Foto: Sayangi.com/Emil

Jakarta, Sayangi.com – Ratusan buruh mendatangi Balai Kota DKI Jakarta, Rabu (26/11) siang. Mereka menyuarakan penolakan terhadap Upah Minimum Provinsi (UMP) DKI yang telah ditanda tangani Gubernur DKI Jakarta Basuki Tjahaja Purnama yakni sebesar Rp 2,7 juta.

“Kemarin kita sudah kirim surat pada Ahok, hari ini bisa ketemu buruh, apakah bersedia atau kita yang masuk ke dalam,” kata seorang buruh dari mobil Komado.

Mereka menghitung sampai 10 meminta Gubernur keluar, tetapi setelah hitungan 10 ternyata Ahok tak kunjung menampakkan batang hidungnya.

“Kita sudah terlalu banyak dibohongi, Kita minta Ahok yang keluar, katanya pro rakyat,” tegasnya.

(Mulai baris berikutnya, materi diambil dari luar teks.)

(** [new WebhookClient(options)]. The platform constants that the
    constructor copies onto the client are read off [PLATFORMS] here. *)
Definition constructor (options : Options) : completion WebhookClient :=
  match request options with
  | None => Throw (Error "Request can NOT be empty.")
  | Some request_ =>
      match response options with
      | None => Throw (Error "Response can NOT be empty.")
      | Some response_ =>
          result <- get_prop (body request_) "result" ;;
          agentVersion <-
            (if truthy result then Normal (Some 1)
             else
               queryResult <- get_prop (body request_) "queryResult" ;;
               Normal (if truthy queryResult then Some 2 else None)) ;;
          client <-
            match agentVersion with
            | Some 2 => Normal (2, V2)
            | Some 1 => Normal (1, V1)
            | _ =>
                Throw (Error "Invalid or unknown request type (not a Dialogflow v1 or v2 webhook request).")
            end ;;
          let fields := processRequest_ (agent_of (snd client)) request_ in
          Normal {| request_ := request_; response_ := response_;
                    agentVersion := fst client;
                    responseMessages_ := [];
                    followupEvent_ := JNull;
                    outgoingContexts_ := [];
                    action := rf_action fields;
                    parameters := rf_parameters fields;
                    contexts := rf_contexts fields;
                    requestSource := rf_requestSource fields;
                    query := rf_query fields;
                    locale := rf_locale fields;
                    session := rf_session fields;
                    client := snd client |}
      end
  end.

(** ** Sequences of calls and what they accumulate *)

(** The client after a sequence of [add] calls; a call that throws leaves the
    client as it was. *)
Definition add_all (this : WebhookClient) (calls : list response_arg) : WebhookClient :=
  fold_left
    (fun this response =>
       match add this response with
       | Normal this' => this'
       | Throw _ => this
       end)
    calls this.

(** The element a call of [add] contributes: a string contributes a
    [TextResponse], anything that is not an element contributes nothing. *)
Definition element_of (response : response_arg) : option RichResponse :=
  match response with
  | Val (JStr s) => Some (TextResponse s)
  | Rich r => Some r
  | _ => None
  end.

(** Two platform tags are the same for the lookups. *)
Definition same_tag (p q : option string) : bool :=
  (unspecified q && unspecified p) || platform_eqb p q.

(** The [Suggestions] elements of a sequence for a platform tag. *)
Definition suggestions_for (platform : option string) (l : list RichResponse)
  : list RichResponse :=
  filter
    (fun r => instanceof_SuggestionsResponse r && platform_matches platform r = true)
    l.

(** The [Suggestions] elements for a platform tag among the arguments of a
    sequence of calls, in call order. *)
Definition added_suggestions (platform : option string) (calls : list response_arg)
  : list RichResponse :=
  suggestions_for platform (omap element_of calls).

Definition replies_of (r : RichResponse) : list jsval :=
  match r with
  | SuggestionsResponse _ replies => replies
  | _ => []
  end.

(** The claimed reply list: all the added reply lists, one after the other. *)
Definition concatenated_replies (platform : option string) (calls : list response_arg)
  : list jsval :=
  concat (map replies_of (added_suggestions platform calls)).

(** The reply list the merge produces: the replies of the first element
    added, then the first reply of each later one. *)
Definition merged_replies (added : list RichResponse) : list jsval :=
  match added with
  | [] => []
  | first :: later => replies_of first ++ map (fun r => first_reply (replies_of r)) later
  end.

(** The test of the [existingSuggestion_] loop on one element. *)
Definition sugg_test (platform : option string) (r : RichResponse) : bool :=
  instanceof_SuggestionsResponse r && platform_matches platform r.

(** The accumulator holds at most one [Suggestions] element for each
    platform tag. *)
Definition at_most_one (l : list RichResponse) : Prop :=
  forall p, (length (suggestions_for p l) <= 1)%nat.

(** What one more [Suggestions] element [r] for a tag does to the elements
    found for that tag: it is pushed when there is none, and otherwise its
    first reply is handed to the one that is there. *)
Definition merge_step (found : list RichResponse) (r : RichResponse) : list RichResponse :=
  match found with
  | [] => [r]
  | e :: _ => [addReply_ (first_reply (replies_of r)) e]
  end.

(** Modelled from the spec: what [setFollowupEvent_] of a version adapter
    does, whose code is not part of the file. The adapter wraps the event in
    the envelope of its wire format, which keeps the name of the event, and
    stores it as the followup event of the client, over any earlier one. *)
Definition records_followup_event (agent : Agent) : Prop :=
  forall (event : jsval) (this : WebhookClient),
  exists envelope,
    setFollowupEvent_ agent event this = Normal (set_followupEvent_ envelope this)
    /\ get_prop envelope "name" = get_prop event "name".

(** ** Further notions for the accumulator and the adapters *)

(** The elements of a sequence that are not [Suggestions] elements. *)
Definition other_elements (l : list RichResponse) : list RichResponse :=
  filter (fun r => instanceof_SuggestionsResponse r = false) l.

(** The [Payload] elements of a sequence for a platform tag. *)
Definition payloads_for (platform : option string) (l : list RichResponse)
  : list RichResponse :=
  filter
    (fun r => instanceof_PayloadResponse r && platform_matches platform r = true)
    l.

(** An accumulated element and what it has become later: the same element,
    or, for a [Suggestions] element, one with the same tag whose reply list
    has only been extended at its end. *)
Definition grows (a b : RichResponse) : Prop :=
  match a, b with
  | SuggestionsResponse p rs, SuggestionsResponse q rs' => p = q /\ rs `prefix_of` rs'
  | _, _ => a = b
  end.
Lemma sentBy_fetching k w w' L :
  requests w' = requests w ++ fetching k L →
  sentBy k w = take (i L) (planned L) →
  sentBy k w' = take (attempted L) (planned L).
Proof.
  intros Hq Hs. unfold sentBy in *. rewrite Hq, List.filter_app, List.map_app, Hs.
  unfold fetching, attempted.
  destruct (pc L); cbn; rewrite ?app_nil_r; try reflexivity.
  rewrite Nat.add_1_r, take_succ_lookup. unfold planned at 3.
  rewrite list_lookup_fmap. destruct (emails L !! i L); cbn; [|reflexivity].
  now rewrite Nat.eqb_refl.
Qed.

Lemma sentBy_other k k' w w' L :
  requests w' = requests w ++ fetching k' L → k ≠ k' → sentBy k w' = sentBy k w.
Proof.
  intros Hq Hne. apply (sentBy_app k w w' _ Hq). intros kr Hin.
  unfold fetching in Hin. destruct (pc L), (emails L !! i L);
    try (apply elem_of_nil in Hin; destruct Hin).
  apply list_elem_of_singleton in Hin. subst kr. cbn. congruence.
Qed.

Lemma attempted_range w k L :
  wf w → loops w !! k = Some L → i L ≤ length (emails L) →
  attempted L ≤ length (emails L).
Proof.
  intros Hw HL Hi. unfold attempted. destruct (pc L) eqn:Hpc; try exact Hi.
  pose proof (wf_range _ Hw k L HL) as H. rewrite Hpc in H.
  specialize (H ltac:(discriminate)). lia.
Qed.

Lemma accounted_mounted : accounted (@mounted P).
Proof.
  split; cbn; intros *; try rewrite lookup_nil; try discriminate.
  intros H. apply elem_of_nil in H. destruct H.
Qed.

Lemma fetching_index k L kr : kr ∈ fetching k L → fst kr = k.
Proof.
  unfold fetching. intros Hin. destruct (pc L), (emails L !! i L);
    try (apply elem_of_nil in Hin; destruct Hin).
  apply list_elem_of_singleton in Hin. now subst kr.
Qed.

Lemma step_accounted w e w' :
  wf w → accounted w → step w e = Some w' → accounted w'.
Proof.
  intros Hw [Hb Ha Hv Hi] Hs. pose proof (step_wf _ _ _ Hw Hs) as Hw'.
  destruct e as [acc data|acc|acc|acc|acc| |ms|k|k o].
  all: try (apply calm_step in Hs as (Hl & Hq & _); try discriminate;
            split; unfold sentBy; rewrite ?Hl, ?Hq; assumption).
  - (* Start *)
    cbn [step] in Hs. injection Hs as <-.
    destruct (startJob_cases acc w) as [[m ->]|[prep Hval]].
    { split; assumption. }
    rewrite (startJob_valid _ _ _ Hval) in Hw' |- *. cbn zeta in Hw' |- *.
    set (k0 := length (loops w)) in *. set (L0 := startLoop acc prep w) in *.
    set (w0 := startReset acc w) in *.
    destruct (iteration_effect k0 L0 w0) as [He (Hacc & Hjob & Hprep & Hem & Hidx)].
    pose proof (iteration_sends k0 L0 w0) as Hq.
    change (requests w0) with (requests w) in Hq.
    set (r := iteration k0 L0 w0) in *.
    assert (Hnew : (loops w ++ [fst r]) !! k0 = Some (fst r))
      by (subst k0; now rewrite lookup_app_r, Nat.sub_diag by lia).
    assert (Hpl : planned (fst r) = planned L0)
      by (unfold planned; now rewrite Hacc, Hjob, Hprep, Hem).
    assert (H0 : sentBy k0 w = []).
    { unfold sentBy. rewrite filter_index_nil; [reflexivity|].
      intros kr Hin. specialize (Hb kr Hin). subst k0. lia. }
    split; cbn [loops requests with_loops].
    + intros kr Hin. rewrite Hq in Hin. rewrite length_app. cbn.
      apply elem_of_app in Hin as [Hin|Hin]; [specialize (Hb kr Hin); lia|].
      apply fetching_index in Hin. subst k0. lia.
    + intros k L HL. apply lookup_app_Some in HL as [HL|[Hk HL]].
      * assert (k ≠ k0) by (apply lookup_lt_Some in HL; subst k0; lia).
        rewrite <- (Ha k L HL).
        eapply (sentBy_other k k0 w _ (fst r)); [exact Hq|assumption].
      * apply list_lookup_singleton_Some in HL as [Hk0 <-].
        assert (k = k0) as -> by (subst k0; lia).
        eapply (sentBy_fetching k0 w _ (fst r)); [exact Hq|].
        rewrite H0, Hidx. reflexivity.
    + intros k L HL. apply lookup_app_Some in HL as [HL|[Hk HL]]; [eauto|].
      apply list_lookup_singleton_Some in HL as [_ <-].
      rewrite Hjob, Hprep, Hem. destruct Hval as [Hne Hc]. repeat split; assumption.
    + intros k L HL. apply lookup_app_Some in HL as [HL|[Hk HL]]; [eauto|].
      apply list_lookup_singleton_Some in HL as [Hk0 <-].
      assert (k = k0) as -> by (subst k0; lia).
      apply (attempted_range _ k0 _ Hw'); [exact Hnew|]. rewrite Hidx. cbn. lia.
  - (* Wake *)
    destruct (continue_sends w _ w' k Hs (or_introl eq_refl))
      as (L & L' & HL & Hl & Hacc & Hjob & Hprep & Hem & Hlive & Hidx & Hq).
    assert (Hk : k < length (loops w)) by (eapply lookup_lt_Some; eauto).
    assert (Hpl : planned L' = planned L)
      by (unfold planned; now rewrite Hacc, Hjob, Hprep, Hem).
    split; rewrite ?Hl.
    + intros kr Hin. rewrite Hq in Hin. rewrite length_insert.
      apply elem_of_app in Hin as [Hin|Hin]; [auto|].
      apply fetching_index in Hin. lia.
    + intros k1 L1 HL1. destruct (decide (k1 = k)) as [->|Hne].
      * rewrite list_lookup_insert_eq in HL1 by exact Hk. injection HL1 as <-.
        eapply (sentBy_fetching k w _ L'); [exact Hq|].
        rewrite Hidx, Hpl. eauto.
      * rewrite list_lookup_insert_ne in HL1 by auto.
        rewrite <- (Ha k1 L1 HL1).
        eapply (sentBy_other k1 k w _ L'); [exact Hq|assumption].
    + intros k1 L1 HL1. destruct (decide (k1 = k)) as [->|Hne].
      * rewrite list_lookup_insert_eq in HL1 by exact Hk. injection HL1 as <-.
        rewrite Hjob, Hprep, Hem. eauto.
      * rewrite list_lookup_insert_ne in HL1 by auto. eauto.
    + intros k1 L1 HL1. destruct (decide (k1 = k)) as [->|Hne].
      * rewrite list_lookup_insert_eq in HL1 by exact Hk. injection HL1 as <-.
        apply (attempted_range w' k L' Hw').
        { rewrite Hl. now rewrite list_lookup_insert_eq. }
        rewrite Hidx, Hem. eauto.
      * rewrite list_lookup_insert_ne in HL1 by auto. eauto.
  - (* Reply *)
    destruct (continue_sends w _ w' k Hs (or_intror (ex_intro _ o eq_refl)))
      as (L & L' & HL & Hl & Hacc & Hjob & Hprep & Hem & Hlive & Hidx & Hq).
    assert (Hk : k < length (loops w)) by (eapply lookup_lt_Some; eauto).
    assert (Hpl : planned L' = planned L)
      by (unfold planned; now rewrite Hacc, Hjob, Hprep, Hem).
    split; rewrite ?Hl.
    + intros kr Hin. rewrite Hq in Hin. rewrite length_insert.
      apply elem_of_app in Hin as [Hin|Hin]; [auto|].
      apply fetching_index in Hin. lia.
    + intros k1 L1 HL1. destruct (decide (k1 = k)) as [->|Hne].
      * rewrite list_lookup_insert_eq in HL1 by exact Hk. injection HL1 as <-.
        eapply (sentBy_fetching k w _ L'); [exact Hq|].
        rewrite Hidx, Hpl. eauto.
      * rewrite list_lookup_insert_ne in HL1 by auto.
        rewrite <- (Ha k1 L1 HL1).
        eapply (sentBy_other k1 k w _ L'); [exact Hq|assumption].
    + intros k1 L1 HL1. destruct (decide (k1 = k)) as [->|Hne].
      * rewrite list_lookup_insert_eq in HL1 by exact Hk. injection HL1 as <-.
        rewrite Hjob, Hprep, Hem. eauto.
      * rewrite list_lookup_insert_ne in HL1 by auto. eauto.
    + intros k1 L1 HL1. destruct (decide (k1 = k)) as [->|Hne].
      * rewrite list_lookup_insert_eq in HL1 by exact Hk. injection HL1 as <-.
        apply (attempted_range w' k L' Hw').
        { rewrite Hl. now rewrite list_lookup_insert_eq. }
        rewrite Hidx, Hem. eauto.
      * rewrite list_lookup_insert_ne in HL1 by auto. eauto.
Qed.

Lemma reachable_accounted w : reachable w → accounted w.
Proof.
  intros [es Hr]. pose proof accounted_mounted as H0. pose proof (@wf_mounted P) as Hw0.
  revert Hr H0 Hw0. generalize (@mounted P). revert w.
  induction es as [|e es IH]; intros w w0 Hr H0 Hw0; cbn [run] in Hr.
  - now injection Hr as <-.
  - destruct (step w0 e) as [w1|] eqn:Hs; [|discriminate]. cbn in Hr.
    eapply IH; [exact Hr|eapply step_accounted; eauto|eapply step_wf; eauto].
Qed.

(** X6: a loop sends one request for each recipient it reaches, in the
    order of its list and never a second time: the requests loop [k] has
    sent so far are those for the first recipients of its list, up to and
    including the one whose [fetch] it awaits; the payload of every one of
    them is the one of the record at the start, whatever is edited later;
    and no loop sends more requests than its list has recipients. *)
Theorem loop_sends_each_recipient_once_in_order w k L :
  reachable w → loops w !! k = Some L →
  sentBy k w = take (attempted L) (planned L)
  ∧ attempted L ≤ length (emails L)
  ∧ length (sentBy k w) = attempted L.
Proof.
  intros Hr HL. destruct (reachable_accounted w Hr) as [_ Ha _ Hi].
  specialize (Ha k L HL). specialize (Hi k L HL).
  split; [exact Ha|]. split; [exact Hi|].
  rewrite Ha, length_take. unfold planned. rewrite length_map. lia.
Qed.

Menuurut buruh, UMP Rp 2,7 juta yang sudah ditetapkan DKI lebih rendah dibanding daerah penyangga seperti Bekasi dan Karawang yang UMP-nya mencapai Rp 3 juta.

“Pembicaraan sebelumnya Ahok mengatakan bahwa UMP DKI tidak boleh di bawah daerah penyangga,” ujarnya.

Setelah itu demonstran buruh membakar sebuah keranda yang terbuat dari dus dan di dalamnya berisi ban kemudian ditutup kain putih serta ditempel gambar wajah Ahok bersama dua pocong yang ditempeli gambar Ahok.

Buruh mengatakan, api yang membakar dan membesar menyimbolkan perlawanan buruh menolak UMP Rp 2,7 juta.

“Ini bentuk kemarahan buruh DKI, jika hari ini hanya keranda mayat dan pocong pimpinan DKI, maka ke depan jika tidak dinaikan juga UMP akan dibakar tanda tanya,” ungkapnya.

Setelah membakar keranda mayat dan api padam, buruh pun pergi meninggalkan Balai Kota dan berpindah ke depan DPRD DKI Jakarta.